The Clinical Care Reviewer UM will use his/her professional judgment to evaluate the request and ensure that services are appropriately approved, recognize care coordination opportunities and refer those cases to Population Health as needed. The Clinical Care Reviewer UM will apply independent medical judgment to medical health benefit policy and medical management guidelines to authorize services and appropriately identify and refer requests to the Medical Director when indicated. The Clinical Care Reviewer UM will ensure that treatment delivered is appropriate and meets the Member’s needs in the least restrictive, least intrusive manner possible. The Clinical Care Reviewer UM will maintain current knowledge and understanding of and regularly apply the laws, regulations, and policies that pertain to the organizational business units and uses clinical judgment in their application.

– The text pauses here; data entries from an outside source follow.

Lemma detect_loops_Forall (P : PIIMatch -> Prop) fuel text found :
  (forall p lastIndex m, p ∈ PII_PATTERNS ->
     exec (pattern_regex p) text lastIndex = Some m -> P (detected p m)) ->
  for_of PII_PATTERNS
    (fun pattern matches => snd <$> while fuel (detect_body text pattern) (O, matches)) []
  = Some found ->
  Forall P found.
Proof.
  intros HP. apply (for_of_inv _ (Forall P)); [|constructor].
  intros p s s' Hp Hs Hw.
  pose proof (proj1 (Forall_forall _ _) PII_PATTERNS_consume p Hp) as Hmin.
  destruct (while fuel (detect_body text p) (O, s)) as [st|] eqn:Hst; [|discriminate].
  simpl in Hw. inversion Hw; subst s'.
  apply (exec_push_inv _ _ _ Hmin (fun st => Forall P st.2)) in Hst as [Hr _]; auto.
  intros st0 m H0 He _ _. simpl. apply Forall_app; split; [exact H0|].
  apply Forall_singleton. eapply HP; eauto.
Qed.

(** The text of a match is the slice of the subject between its index and
    its end. *)
Lemma matched_slice re text lastIndex m :
  exec re text lastIndex = Some m ->
  slice text (Z.of_nat (index m)) (Z.of_nat (index m) + len (matched m)) = matched m
  /\ Z.of_nat (index m) + len (matched m) = Z.of_nat (end_index m)
  /\ (index m + min_length (source re) <= end_index m)%nat
  /\ (end_index m <= length text)%nat.
Proof.
  intros He. pose proof (exec_matched_length _ _ _ _ He) as Hl.
  destruct (exec_range _ _ _ _ He) as (_ & H1 & H2 & H3).
  split; [|split; [lia|split; lia]].
  rewrite slice_in_range by (unfold len in *; lia).
  etransitivity; [|symmetry; exact H3]. f_equal; [lia|]. f_equal. lia.
Qed.

Lemma exec_short re text lastIndex :
  (length text < min_length (source re))%nat -> exec re text lastIndex = None.
Proof.
  intros Hs. destruct (exec re text lastIndex) as [m|] eqn:He; [|reflexivity].
  apply exec_range in He. lia.
Qed.

Lemma PII_PATTERNS_min_length :
  Forall (fun p => (6 <= min_length (source (pattern_regex p)))%nat) PII_PATTERNS.
Proof. repeat constructor; vm_compute; lia. Qed.

(** What holds of every span of the local detector, for whatever fuel it
    returns with. *)
Lemma detectPII_spans fuel text spans :
  detectPII fuel text = Some spans ->
  Forall (fun m =>
       0 <= start m < end_ m /\ end_ m <= len text
       /\ original m = slice text (start m) (end_ m)
       /\ exists p, p ∈ PII_PATTERNS /\ type m = pattern_type p
                    /\ replacement m = pattern_replacement p) spans.
Proof.
  intros H. unfold detectPII in H.
  destruct (for_of PII_PATTERNS _ []) as [found|] eqn:Hf; [|discriminate].
  simpl in H. inversion H; subst spans. apply sort_Forall.
  revert Hf. apply detect_loops_Forall. intros p li m Hp He.
  destruct (matched_slice _ _ _ _ He) as (Hs & Hend & Hmin & Hlen).
  pose proof (proj1 (Forall_forall _ _) PII_PATTERNS_consume p Hp) as H1.
  cbv beta in H1. unfold detected; cbn [start end_ original type replacement].
  assert (Ht : len text = Z.of_nat (length text)) by reflexivity.
  split; [lia|]. split; [lia|]. split; [symmetry; exact Hs|].
  exists p. auto.
Qed.
Lemma testbit_lor_bit b i j : 0 ≤ i → 0 ≤ j →
  Z.testbit (Z.lor b (Z.shiftl 1 i)) j = bool_decide (i = j) || Z.testbit b j.
Proof.
  intros. rewrite Z.lor_spec, Z.shiftl_1_l, orb_comm. f_equal.
  destruct (decide (i = j)) as [->|].
  - rewrite Z.pow2_bits_true, bool_decide_true; done.
  - rewrite Z.pow2_bits_false, bool_decide_false; done.
Qed.

Lemma testbit_u8 b j : 0 ≤ j < 8 → Z.testbit (u8 b) j = Z.testbit b j.
Proof. intros. unfold u8. by rewrite Z.mod_pow2_bits_low by lia. Qed.

Lemma testbit_land_unbit b i j : 0 ≤ i → 0 ≤ j < 8 →
  Z.testbit (Z.land b (u8 (Z.lnot (Z.shiftl 1 i)))) j =
    negb (bool_decide (i = j)) && Z.testbit b j.
Proof.
  intros. rewrite Z.land_spec, testbit_u8, Z.lnot_spec, Z.shiftl_1_l, andb_comm by lia.
  f_equal. f_equal. destruct (decide (i = j)) as [->|].
  - rewrite Z.pow2_bits_true, bool_decide_true; [done..|lia].
  - rewrite Z.pow2_bits_false, bool_decide_false; done.
Qed.
End byte_bits.

(** * Finite sets of integers *)

Lemma size_bounded (X : gset Z) (lo hi : Z) :
  lo ≤ hi → (∀ x, x ∈ X → lo ≤ x < hi) → Z.of_nat (size X) ≤ hi - lo.
Proof.
  intros Hle HX.
  assert (X ⊆ list_to_set (seqZ lo (hi - lo))) as Hsub.
  { intros x Hx. apply elem_of_list_to_set, elem_of_seqZ. specialize (HX x Hx). lia. }
  apply subseteq_size in Hsub. rewrite size_list_to_set in Hsub by apply NoDup_seqZ.
  rewrite length_seqZ in Hsub. lia.
Qed.

Lemma size_remove (X : gset Z) x :
  x ∈ X → Z.of_nat (size (X ∖ {[x]})) = Z.of_nat (size X) - 1.
Proof.
  intros Hx. assert ({[x]} ⊆ X) by set_solver.
  rewrite size_difference, size_singleton by done.
  assert (size ({[x]} : gset Z) ≤ size X)%nat by by apply subseteq_size.
  rewrite size_singleton in *. lia.
Qed.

This description provides a general overview of the position, recognizing that day to day duties of each individual in the position may vary based on personal experience, skills, supervision, cases and other factors.
Education/ Experience:
- Associate’s Degree required; Bachelor’s Degree preferred.
- Current and unrestricted Registered Nurse license required.
- 3 or more years of experience in a related clinical setting as a Registered Nurse.
- Experience performing utilization management reviews (prior authorization and concurrent reviews) in a managed care organization.
- Proficiency utilizing MS Office and electronic medical record and documentation programs.
- Experience utilizing Interqual desired.
- Strong written and verbal communication skills.
- Ability to think critically to resolve problems.
- Valid Driver’s License and reliable automobile transportation for on-site assignments and off-site work related activities (based on business needs).